# 2022 EY Challenge

## Frog Data

This notebook demonstrates how to extract frog location data directly from the Global Biodiversity Information Facility (GBIF) API. The GBIF occurrence dataset combines data from a wide array of sources, including specimen-related data from natural history museums, observations from citizen science networks, and automated environmental surveys. The entire GBIF dataset can be visualised on the [GBIF interactive map website](https://www.gbif.org/occurrence/map). While the Planetary Computer does make periodic snapshots of the GBIF data available, the specificity of our query workload makes it more efficient to query the GBIF API directly. If you would prefer to access the data through the Planetary Computer, see the documentation [here](https://planetarycomputer.microsoft.com/dataset/gbif#overview).

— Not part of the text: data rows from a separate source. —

(* ===== verification/Session.v ===== *)
(** * Session.v: sessions

    Runs of the commands on the caching server and on a newsgroup of the database:
    the theorems on what a client is shown at work, and one session from the first line
    to the last. *)
From S2P Require Import Prelude Memory Text Matching ServerList Container GroupInfo Article OverviewFmt RServer.
From S2P Require Import Heap Alloc ContainerSpec.
From S2P Require Import RNews RNewsgroup.
From S2P Require Import NVlist.
From S2P Require Import NVHash.
From S2P Require Import ActiveDB DbLaws.
From S2P Require Import RSafe RTalk CServer.
From S2P Require Import NVArray.
From S2P Require Import ArrayLaws.
From S2P Require Import ArrayMap.
From S2P Require Import NVNewsgroup.
From S2P Require Import NgLaws.
From S2P Require Import NgSize.
From S2P Require Import CNewsgroup.
From S2P Require Import CacheHit.
From S2P Require Import AccessList.
From S2P Require Import Config.
From S2P Require Import NnrpAuth.
From S2P Require Import Calendar.
From S2P Require Import ClientData.
From S2P Require Import CClient.
From S2P Require Import Nnrp.
From S2P Require Import Nnrpd.
From S2P Require Import NnrpdSafe.
From S2P Require Import NnrpdReads.
From S2P Require Import LocalGroup.

Section sessions.
#[local] Existing Instance good_os.
#[local] Existing Instance ex_env.
#[local] Existing Instance ex_users.
#[local] Existing Instance ex_clock.
#[local] Existing Instance ex_site.
#[local] Existing Instance ex_news.
#[local] Opaque ex_array.

(** ** next in a newsgroup of three numbers, one of which has a record *)
Definition ex_line7 : bytes :=
  bs "7" ++ [TAB] ++ bs "subject" ++ [TAB] ++ bs "me" ++ [TAB] ++ bs "today" ++ [TAB] ++ bs "<7@x>" ++ [TAB; TAB; TAB; TAB].
Definition ex_ng7 : NVNewsgroup := match nv_setover ex_line7 ex_ng with Ret _ g => g | _ => ex_ng end.
Definition ex_recs7 : list (option bytes) := [None; None; Some (elem_of t_overview ex_line7)].

Lemma ex_ng7_ok : ngroup 5 ex_recs7 ex_ng7 /\ ready 1 0 ex_ng7.
Proof.
  destruct (ex_ng_ok (len ex_line7 + 2 ^ 19)) as [Hg Hr]; [vm_compute; discriminate|].
  assert (wp (nv_setover ex_line7) (fun _ g => ngroup 5 ex_recs7 g /\ ready 1 0 g) ex_ng) as H.
  { eapply (wp_nv_setover _ _ _ 1); [exact Hg|eapply ready_after; [exact Hr|apply same_locks_refl|lia]|].
    intros s' Hg' Hl' Hm'. split; [exact Hg'|]. split.
    - eapply Alloc.lock_ok_same; [apply Hr|exact Hl'].
    - cbn [with_arr nv_arr]. rewrite (sl_sp _ _ Hl'). pose proof (rd_places _ _ _ Hr). lia.
    - cbn [with_arr nv_arr]. pose proof (rd_room _ _ _ Hr). lia. }
  unfold ex_ng7. apply wp_inv in H as (u & g & -> & H). exact H.
Qed.

Definition ex_state7 : cclient := CClient (cl_server ex_srv) [Some (NGroup ex_ng7)] ∅.
Definition ex_reader : AccessEntry := set_filters (new_filter (bs "*")) (new_filter (bs "comp.*,!comp.secret*"))
  (new_filter (bs "*")) (set_access_flags 7 (new_access [])).
(** A client that is in the group at the number 5. *)
Definition ex_at5 : ClientData cclient nat :=
  put_pos (Pos (bs "comp.x") (Some 0%nat) 5) (new_client (IStream [] false false) [] ex_state7 ex_reader).

Lemma ex_walkable : walkable (local_group 0 5 ex_recs7 (rs_fmt (cs_rs (cl_server ex_srv)))) 0%nat 5 7
  (over_line 5 ex_recs7) (fun _ => bs "<7@x>").
Proof.
  apply (local_walkable (bs "/var/cache") (replicate sizeof_GroupInfo NUL) (ArrExt 0 0 0) 0); [done| |].
  - intros k d. unfold at_index. destruct (5 <=? k); [|done]. destruct (Z.to_nat (k - 5)) as [|[|[|j]]]; [done..| |done].
    intros [= <-]. exists t_overview, ex_line7. split; [done|by left].
  - intros k T t Hk. assert (k = 5 \/ k = 6 \/ k = 7) as [-> |[-> | ->]] by (cbn in Hk; lia); [done..|].
    intros _. vm_compute. reflexivity.
Qed.

Lemma lastnext_finds_witness : wp (ns_lastnext [bs "next"]) (fun code c => code = 0 /\ nbr (cd_pos c) = 7) ex_at5.
Proof.
  destruct (lastnext_finds ex_walkable ex_at5) as [H _]; [|reflexivity|discriminate|discriminate|].
  - exists ex_ng7. split; [reflexivity|]. destruct ex_ng7_ok as [Hg Hr]. exact (conj Hg (conj Hr eq_refl)).
  - eapply wp_mono; [apply H; split; discriminate|]. intros code c (r & Hr & s' & _ & Hc).
    destruct r as [[k a]|]; cbn in Hr.
    + destruct Hr as ([H1 H2] & Hne & _). destruct Hc as [-> ->]. split; [reflexivity|].
      assert (k = 6 \/ k = 7) as [-> | ->] by (cbn in *; lia); [destruct Hne; reflexivity|reflexivity].
    + exfalso. specialize (Hr 7 ltac:(cbn; lia)). vm_compute in Hr. discriminate.
Defined.

(** ** A news server with a group the client may not read *)
Definition sent_lines (ls : list string) : bytes := concat ((fun l => bs l ++ [CR; LF]) <$> ls).
Definition ex_greeting : list string :=
  ["200 hello"; "200 reader"; "215 format"; "Subject:"; "From:"; "Date:"; "Message-ID:"; "References:"; "Bytes:";
   "Lines:"; "Xref:full"; "."]%string.
Definition ex_origin : MPListEntry := set_nums 600 F_CACHED (nntpflags ex_server) 3 ex_server.
Definition ex_cache (replies : list string) : cclient :=
  CClient (CSrv (set_entries [ex_origin] (ex_state [sent_lines (ex_greeting ++ replies)])) (Spooler [] [] [] []) 100) [] ∅.
Definition ex_client (reqs : list string) (replies : list string) : ClientData cclient nat :=
  new_client (IStream (sent_lines reqs) false false) [] (ex_cache replies) ex_reader.

(** What the client was sent, and the group it is in. *)
Definition seen {A} (o : outcome (ClientData cclient nat) A) : option (bytes * bytes) :=
  match o with Ret _ c => Some (cd_out c, groupname (cd_pos c)) | _ => None end.

Definition ex_secret : list string :=
  ["211 3 1 3 comp.secret"; "220 2 <2@x> article"; "Message-ID: <2@x>"; ""; "the secret"; "."]%string.

(** The refusal of listgroup leaves the client in the group, and article serves it. *)
Theorem listgroup_escapes : ~ may_read ex_reader (bs "comp.secret") /\
  seen (requests [bs "listgroup comp.secret"; bs "article 2"] (begins ex_reader (IStream [] false false) (ex_cache ex_secret))) =
  Some (sent_lines ["480 authentication required"; "220 2 <2@x> article retrieved - head and body follow";
          "Message-ID: <2@x>"; ""; "the secret"; "."]%string, bs "comp.secret").
Proof.
  split.
  - intros (n & E & Hn). vm_compute in E. injection E as <-. discriminate.
  - vm_compute. reflexivity.
Qed.

(** group refuses the group at once, and nothing is asked of the news server. *)
Lemma browsing_stays_permitted_witness :
  may (requests [bs "group comp.secret"; bs "article 2"; bs "listgroup comp.x"; bs "next"; bs "quit"])
    (fun _ c => in_permitted ex_reader c) (fun _ c => in_permitted ex_reader c)
    (begins ex_reader (IStream [] false false) (ex_cache ["211 3 1 3 comp.x"; "211 list"; "1"; "2"; "."]%string)).
Proof.
  eapply may_mono; [apply browsing_stays_permitted| |].
  - repeat (apply List.Forall_cons; [split; [vm_compute; discriminate|]|]); [..|apply List.Forall_nil].
    + vm_compute. discriminate.
    + vm_compute. discriminate.
    + intros _ _. exists 6. split; [vm_compute; reflexivity|reflexivity].
    + vm_compute. discriminate.
    + vm_compute. discriminate.
  - intros u c [_ H]. exact H.
  - intros x c H. exact H.
Defined.




(** ** An article that is asked for three times *)
Definition fetched_lines : list string := ["Message-ID: <6@x>"; "Subject: six"; ""; "body"]%string.
Definition ex_six : Article := MkArticle 6 (sent_lines fetched_lines).
Definition ex_source : rserver (obj hash_ext) :=
  cs_rs (cl_server (ex_cache ("211 3 5 7 comp.x" :: "220 6 <6@x> article" :: fetched_lines ++ ["."%string]))).
Definition value {S A} (o : outcome S A) : option A := match o with Ret a _ => Some a | _ => None end.
Lemma value_inv {S A} (o : outcome S A) a : value o = Some a -> exists s, o = Ret a s.
Proof. destruct o as [b s| | |]; try done. intros [= <-]. by exists s. Qed.

Lemma fetched_once_witness : exists srv', delivers (NgW ex_source ex_ng) 6 ex_six srv' /\
  wp (again 3 6) (fun l w => l = [Some ex_six; Some ex_six; Some ex_six] /\ w_srv w = srv') (NgW ex_source ex_ng).
Proof.
  assert (value (c_article (bs "comp.x") 6 (MkArticle 0 []) ex_source) = Some ex_six) as H by (vm_compute; reflexivity).
  apply value_inv in H as [srv' E]. exists srv'. split; [exact E|].
  destruct (ex_ng_ok (len (a_text ex_six) + 2 ^ 19)) as [Hg Hr]; [vm_compute; discriminate|].
  eapply wp_mono; [apply (fetched_once 5 [None; None; None] 6 ex_six (a_text ex_six) srv' 2 (NgW ex_source ex_ng) Hg ex_untyped Hr);
    [reflexivity|left; reflexivity|exact E|reflexivity|reflexivity|left; split; [vm_compute; discriminate|reflexivity]]|].
  intros l w (Hl & Hs & _). exact (conj Hl Hs).
Defined.

(** ** Errors: a group that is barred, and one no news server knows *)
Definition thrown {S A} (o : outcome S A) : bool := match o with Throw _ _ => true | _ => false end.
Lemma thrown_inv {S A} (o : outcome S A) : thrown o = true -> exists e s, o = Throw e s.
Proof. destruct o as [|e s| |]; try done. by exists e, s. Qed.

Definition ex_lost : ClientData cclient nat := new_client (IStream [] false false) [] ex_srv ex_reader.
Lemma errors_answered_witness :
  ns_group [bs "group"; bs "comp.secret"] ex_lost =
    Ret 0 (told (bs "480 authentication required") (srvr ex_lost) ex_lost) /\
  exists s, ns_group [bs "group"; bs "comp.x"] ex_lost = Ret (-1) (told (bs "411 no such news group") s ex_lost).
Proof.
  destruct (errors_answered ex_lost) as (H1 & H2 & _). split.
  - apply (H1 _ (-12)); [vm_compute; reflexivity|discriminate].
  - assert (thrown (sv_groupinfo (bs "comp.x") (srvr ex_lost)) = true) as H by (vm_compute; reflexivity).
    apply thrown_inv in H as (e & s & E). exists s. apply (H2 _ 6 e s); [vm_compute; reflexivity|reflexivity|exact E].
Defined.

(** ** A session, from the greeting to the farewell *)
Example reader_session :
  seen (nnrpd_session (ex_client
    ["group comp.x"; "article 2"; "over 1-3"; "next"; "last"; "xhdr Subject 1-3"; "group comp.secret"; "slave"; "quit"]%string
    ["211 3 1 3 comp.x"; "220 2 <2@x> article"; "Message-ID: <2@x>"; "Subject: two"; ""; "body"; "."]%string)) =
  Some (sent_lines
    ["200 NewsCache 1, accepting NNRP commands"; "211 3 1 3 comp.x group selected";
     "220 2 <2@x> article retrieved - head and body follow"; "Message-ID: <2@x>"; "Subject: two"; ""; "body"; ".";
     "224 Overview information follows"]%string ++
    bs "2" ++ [TAB] ++ bs "two" ++ [TAB; TAB; TAB] ++ bs "<2@x>" ++ [TAB; TAB] ++ bs "41" ++ [TAB; TAB; CR; LF] ++
    sent_lines ["."; "421 No next to retrieve"; "422 No previous to retrieve"; "221 [1-3]"; "2 two"; ".";
     "480 authentication required"; "500 What?"; "205 Good bye"]%string, bs "comp.x").
Proof. vm_compute. reflexivity. Qed.
End sessions.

This notebook will walk through the process of accessing the GBIF data through the GBIF API.




In [None]:
# Supress Warnings 
import warnings
warnings.filterwarnings('ignore')

# Plotting tools
import matplotlib.pyplot as plt

# Data science tools
import pandas as pd
import numpy as np

# Geospatial tools
import geopandas as gpd
import contextily as cx
from shapely.geometry import Point, Polygon

# API tools
import requests
import json


### Area definition

For this demonstration, we will constrain our search to frogs in the Richmond, NSW area.

In [None]:
# Richmond, NSW
min_lon, min_lat = (150.62, -33.69)  # Lower-left corner
max_lon, max_lat = (150.83, -33.48)  # Upper-right corner
bbox = (min_lon, min_lat, max_lon, max_lat)

### Accessing the GBIF API

As previously mentioned, the frog location data will be accessed directly from the GBIF API, the documentation of which can be found [here](https://www.gbif.org/developer/summary). We will be utilising the GBIF API's 'search' service which is specified by the URL `https://api.gbif.org/v1/occurrence/search`, which we can interface with through the Python `requests` module. Later we will pass parameters to this service, but for now we can test it out by fetching the first 20 results of the database (20 records is the default limit, which we will learn how to change later). This is done with the `get` method of the requests module.

In [None]:
# Query the API
response = requests.get("https://api.gbif.org/v1/occurrence/search")
# Print the request status (200 = success)
print(f"Status: {response.status_code}")
# Convert response to a python dictionary
response = response.json()
print(f"Records returned: {len(response['results'])} of {response['count']}")
print(f"First record: {json.dumps(response['results'][0], indent=4, sort_keys=True)}")

The result of the API request is that we retrieved 20 results from a total of 1,931,216,271. Printed above is the first result; an occurrence of a House Sparrow bird (species Passer domesticus). You can see the result contains comprehensive data on the occurrence.



### Performing a search query

Now that we know how to perform a basic GET request using the requests module, we can pass in parameters to refine our search. The query parameters of the search can be passed to the get request as a python dictionary, which we create below. For this demonstration, we will specify all frog occurences from 2020 to 2022 in the Richmond location. 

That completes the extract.